AI in the legal industry
AI has gained traction in the legal field over the past decade, with it first being used in technology-assisted review (TAR) in e-discovery. But there is still significant room for growth. AI has the potential to play a transformational role in the legal field. A 2019 report by CLOC showed that 45% of firms were exploring AI, while 18% were currently using AI. Another survey in 2020 by Altman Weil, Law Firms in Transition Survey for 2020, suggests that facing a market that has already changed, clients will push for new strategies to create winning outcomes, including improvements in pricing, staffing, and using more sophisticated technologies. These trends indicate that there will likely be an uptick in AI usage as firms seek to achieve increased efficiencies in cycle time and reduced costs.

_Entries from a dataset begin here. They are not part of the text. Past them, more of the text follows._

(** The frame is the IP and UDP headers followed by the message up to and with
    its end marker. *)
Lemma raw_frame_spec payload el :
  msg_ok payload -> 0 <= el <= sizeof_options ->
  exists ip udp, raw_frame payload el
      = Some (ip ++ udp ++ take (Z.to_nat (offsetof_options + el)) (dhcpmsg_bytes payload)) /\
    zlen ip = sizeof_iphdr /\ zlen udp = sizeof_udphdr /\
    ip_version ip = Some IPVERSION /\ ip_ihl ip = Some 5 /\ ip_protocol ip = Some IPPROTO_UDP /\
    ip_tot_len ip = Some (htons (sizeof_iphdr + sizeof_udphdr + offsetof_options + el)) /\
    ip_saddr ip = Some INADDR_ANY /\ ip_daddr ip = Some INADDR_BROADCAST.
Proof.
  intros Hp Hel. pose proof (dhcpmsg_bytes_len payload Hp) as Hl.
  unfold raw_frame, sizeof_ip_udp_dhcp_packet, sizeof_udp_dhcp_packet, sizeof_iphdr, sizeof_udphdr,
    sizeof_dhcpmsg, sizeof_options, offsetof_options in *. cbv zeta.
  set (udp0 := udphdr_bytes _ _ _ 0 ++ dhcpmsg_bytes payload).
  assert (Hu0 : zlen udp0 = 556) by (subst udp0; rewrite zlen_app, udphdr_bytes_len; lia).
  destruct (rd_range_Some udp0 0 (8 + 548 - (308 - el))) as (ud & -> & _); [lia..|].
  cbn [mbind option_bind].
  set (ip := iphdr_bytes IPVERSION 5 _ _ _ _ _ _). set (udp := udphdr_bytes _ _ _ _).
  exists ip, udp. split; [|split; [reflexivity|split; [reflexivity|]]].
  - unfold rd_range. rewrite !zlen_app, Hl.
    change (zlen ip) with 20. change (zlen udp) with 8.
    zcases; cbn [andb]. change (drop (Z.to_nat 0) ?l) with l. f_equal.
    replace (Z.to_nat (20 + 8 + 548 - (308 - el))) with (length ip + (length udp + Z.to_nat (240 + el)))%nat
      by (change (length ip) with 20%nat; change (length udp) with 8%nat; lia).
    by rewrite !take_app_add.
  - subst ip. rewrite u16_id by lia. repeat (split; [reflexivity|]).
    split; [|split; reflexivity].
    unfold ip_tot_len, iphdr_bytes. cbn [app le16].
    change (rd_range (_ :: _ :: ?a :: ?b :: _) 2 2) with (Some [a; b]). cbn.
    replace (20 + 8 + 548 - (308 - el)) with (20 + 8 + 240 + el) by lia.
    change (of_le (le16 ?v)) with (of_le [u8 v; u8 (Z.shiftr v 8)]).
    f_equal. exact (of_le_le16 _ (htons_range _)).
Qed.
End Transport.

Lemma ip_field_total (b : list Z) i :
  zlen b = sizeof_ip_udp_dhcp_packet -> bytes_ok b = true -> 0 <= i <= 574 ->
  exists v, (of_le <$> rd_range b i 2) = Some v /\ 0 <= v < 2 ^ 16.
Proof.
  unfold sizeof_ip_udp_dhcp_packet, sizeof_iphdr, sizeof_udphdr, sizeof_dhcpmsg.
  intros Hl Hb Hi. destruct (rd_range_Some b i 2) as (d & Hd & Hdl); [lia..|]. rewrite Hd.
  eexists; split; [done|]. apply of_le_2; [done|]. by eapply bytes_ok_rd_range.
Qed.
Lemma ip_addr_total (b : list Z) i :
  zlen b = sizeof_ip_udp_dhcp_packet -> bytes_ok b = true -> 0 <= i <= 572 ->
  exists v, (of_le <$> rd_range b i 4) = Some v /\ 0 <= v < 2 ^ 32.
Proof.
  unfold sizeof_ip_udp_dhcp_packet, sizeof_iphdr, sizeof_udphdr, sizeof_dhcpmsg.
  intros Hl Hb Hi. destruct (rd_range_Some b i 4) as (d & Hd & Hdl); [lia..|]. rewrite Hd.
  eexists; split; [done|]. apply of_le_4; [done|]. by eapply bytes_ok_rd_range.
Qed.

Lemma min_size_t_min a b : min_size_t a b = Z.min a b.
Proof. unfold min_size_t. zcases. Qed.

Section Receive.
Context `{!Env}.
Context (packet : list Z) (Hl : zlen packet = sizeof_ip_udp_dhcp_packet)
        (Hb : bytes_ok packet = true).

Lemma udp_checksum_total : exists v, udp_checksum packet = Some v.
Proof using Hl Hb.
  unfold udp_checksum, ip_saddr, ip_daddr, ip_protocol, udp_len.
  destruct (ip_addr_total packet 12 Hl Hb) as (sa & -> & _); [lia|].
  destruct (ip_addr_total packet 16 Hl Hb) as (da & -> & _); [lia|].
  destruct (rd_Some packet 9) as (pr & -> & _); [rewrite Hl; split; reflexivity + done|].
  destruct (ip_field_total packet 24 Hl Hb) as (le & -> & _); [lia|].
  cbn [mbind option_bind]. cbv zeta. rewrite min_size_t_min.
  pose proof (htons_range le). unfold ntohs.
  unfold sizeof_ip_udp_dhcp_packet, sizeof_iphdr, sizeof_udphdr, sizeof_dhcpmsg in *.
  destruct (rd_range_Some packet 20 (Z.min (htons le) (20 + 8 + 548 - 20))) as (d & -> & _); [lia..|].
  cbn. eauto.
Qed.

Lemma validate_bpf_total : exists v, get_raw_packet_validate_bpf packet = Some v.
Proof using Hl Hb.
  unfold get_raw_packet_validate_bpf, ip_version, ip_ihl, ip_protocol, udp_dest, udp_len, ip_tot_len.
  destruct (rd_Some packet 0) as (v & -> & _); [rewrite Hl; split; reflexivity + done|].
  destruct (rd_Some packet 9) as (pr & -> & _); [rewrite Hl; split; reflexivity + done|].
  destruct (ip_field_total packet 22 Hl Hb) as (de & -> & _); [lia|].
  destruct (ip_field_total packet 24 Hl Hb) as (le & -> & _); [lia|].
  destruct (ip_field_total packet 2 Hl Hb) as (to & -> & _); [lia|].
  cbn [mbind option_bind]. repeat (case_match; [by eauto|]). eauto.
Qed.

(** Whatever was received, parsing stays inside the packet and the payload; a
    positive result [l] is the length the IP header claims less the headers, at
    most the message's size and at most what was received; the payload then
    starts with the [l] bytes that follow the headers. *)
Lemma parse_raw_packet_total bpf inc payload :
  msg_ok payload ->
  exists r p' src, parse_raw_packet bpf inc packet payload = Some (r, p', src) /\ msg_ok p' /\
    (r = -2 /\ p' = payload \/
     0 < r <= sizeof_dhcpmsg /\ sizeof_iphdr + sizeof_udphdr + r <= inc /\
     ntohs (default 0 (ip_tot_len packet)) = sizeof_iphdr + sizeof_udphdr + r /\
     ip_saddr packet = Some src /\
     exists data, rd_range packet (sizeof_iphdr + sizeof_udphdr) r = Some data /\
       dhcpmsg_bytes p' = data ++ drop (Z.to_nat r) (dhcpmsg_bytes payload)).
Proof using Hl Hb.
  intros Hp. unfold parse_raw_packet.
  destruct (ip_field_total packet 2 Hl Hb) as (tot & Ht & _); [lia|].
  unfold ip_tot_len at 1. rewrite Ht. cbn [mbind option_bind]. cbv zeta.
  assert (Htr : exists r p' src, Some (-2, payload, 0) = Some (r, p', src) /\ msg_ok p' /\
     (r = -2 /\ p' = payload \/ 0 < r <= sizeof_dhcpmsg /\ sizeof_iphdr + sizeof_udphdr + r <= inc /\
     ntohs (default 0 (ip_tot_len packet)) = sizeof_iphdr + sizeof_udphdr + r /\
     ip_saddr packet = Some src /\
     exists data, rd_range packet (sizeof_iphdr + sizeof_udphdr) r = Some data /\
       dhcpmsg_bytes p' = data ++ drop (Z.to_nat r) (dhcpmsg_bytes payload))) by eauto 10.
  zcase; [done|].
  assert (exists v, (if bpf then Some true else get_raw_packet_validate_bpf packet) = Some v)
    as (v & ->) by (destruct bpf; eauto using validate_bpf_total).
  cbn [mbind option_bind]. destruct v; [|done]. cbn [negb].
  unfold ip_checksum.
  destruct (rd_range_Some packet 0 sizeof_iphdr) as (h & -> & _); [rewrite ?Hl; done..|].
  cbn [mbind option_bind]. zcase; cbn [negb]; [|done].
  zcase; [done|]. zcase; [done|].
  destruct (ip_field_total packet 26 Hl Hb) as (ck & Hck & _); [lia|].
  unfold udp_check. rewrite Hck. cbn [mbind option_bind].
  assert (exists v, (if ck =? 0 then Some true else udp_checksum packet) = Some v)
    as (v & ->) by (destruct (ck =? 0); eauto using udp_checksum_total).
  cbn [mbind option_bind]. destruct v; [|done]. cbn [negb].
  destruct (ip_addr_total packet 12 Hl Hb) as (sa & Hsa & _); [lia|].
  unfold ip_saddr at 1. rewrite Hsa. cbn [mbind option_bind].
  set (r := ntohs tot - sizeof_iphdr - sizeof_udphdr) in *.
  pose proof (dhcpmsg_bytes_len payload Hp) as Hpl.
  destruct (rd_range_Some packet (sizeof_iphdr + sizeof_udphdr) r) as (data & Hd & Hdl);
    [done|lia|unfold sizeof_ip_udp_dhcp_packet in Hl; lia|].
  rewrite Hd. cbn [mbind option_bind].
  change (dhcpmsg_bytes payload) with ([] ++ dhcpmsg_bytes payload) at 1.
  rewrite wr_range_tail by (done || lia). cbn [app mbind option_bind].
  destruct (dhcpmsg_of_bytes_total (data ++ drop (length data) (dhcpmsg_bytes payload)))
    as (p' & -> & Hp' & Hpb).
  { unfold zlen in *. rewrite length_app, length_drop. lia. }
  { rewrite bytes_ok_app, (bytes_ok_rd_range _ _ _ _ Hb Hd). cbn [andb].
    by apply bytes_ok_drop, dhcpmsg_bytes_ok. }
  cbn [mbind option_bind]. exists r, p', sa. split; [done|]. split; [done|]. right.
  split; [lia|]. split; [lia|].
  split; [unfold ip_tot_len; rewrite Ht; change (default 0 (Some tot)) with tot; subst r; lia|].
  split; [by unfold ip_saddr|]. exists data. split; [done|]. rewrite Hpb.
  unfold zlen in Hdl. by replace (Z.to_nat r) with (length data) by lia.
Qed.
End Receive.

For example, in high-volume contract review, reviewing and negotiating contracts takes time and money. Lawyers are constantly reviewing and billing for work that has been done and billed previously. Contract review is tedious and repetitive and an even more acute problem at scale due to its frequent interactions. Automated contract markup offers a solution as contract language is perfect for automation due to its repetitive and formulaic nature as opposed to natural language. Powerful machine learning algorithms are able to capture a user’s negotiation playbook and continuously learn from user preferences. As a result, suggesting revisions to future contracts under review by other users in the same organization while also allowing historical contracts to become an institutional knowledge dataset. Like TAR for document review, automated contract markup can deliver as much as a 68.9% reduction in review time than in-person review while also solving an ongoing and unpopular problem of tedious, repetitive contract review.
As AI evolves to support lawyers further in complex everyday tasks, it emphasizes the limitations of static RPA solutions that are not able to scale beyond routine and straightforward processes. Enhancing RPA tools’ capabilities with AI and ML requires complex and burdensome retrofitting which can’t go beyond the original design restrictions. Despite this, RPA has its place in the arsenal of automation tools.
AI is rapidly evolving to become a more important strategic tool for the legal industry. While AI has been described as a form of technology that can replace human labor and automate from end to end a process without a human involved. Lawyers should not be afraid that AI will replace them, but lawyers who use AI will replace lawyers who don’t.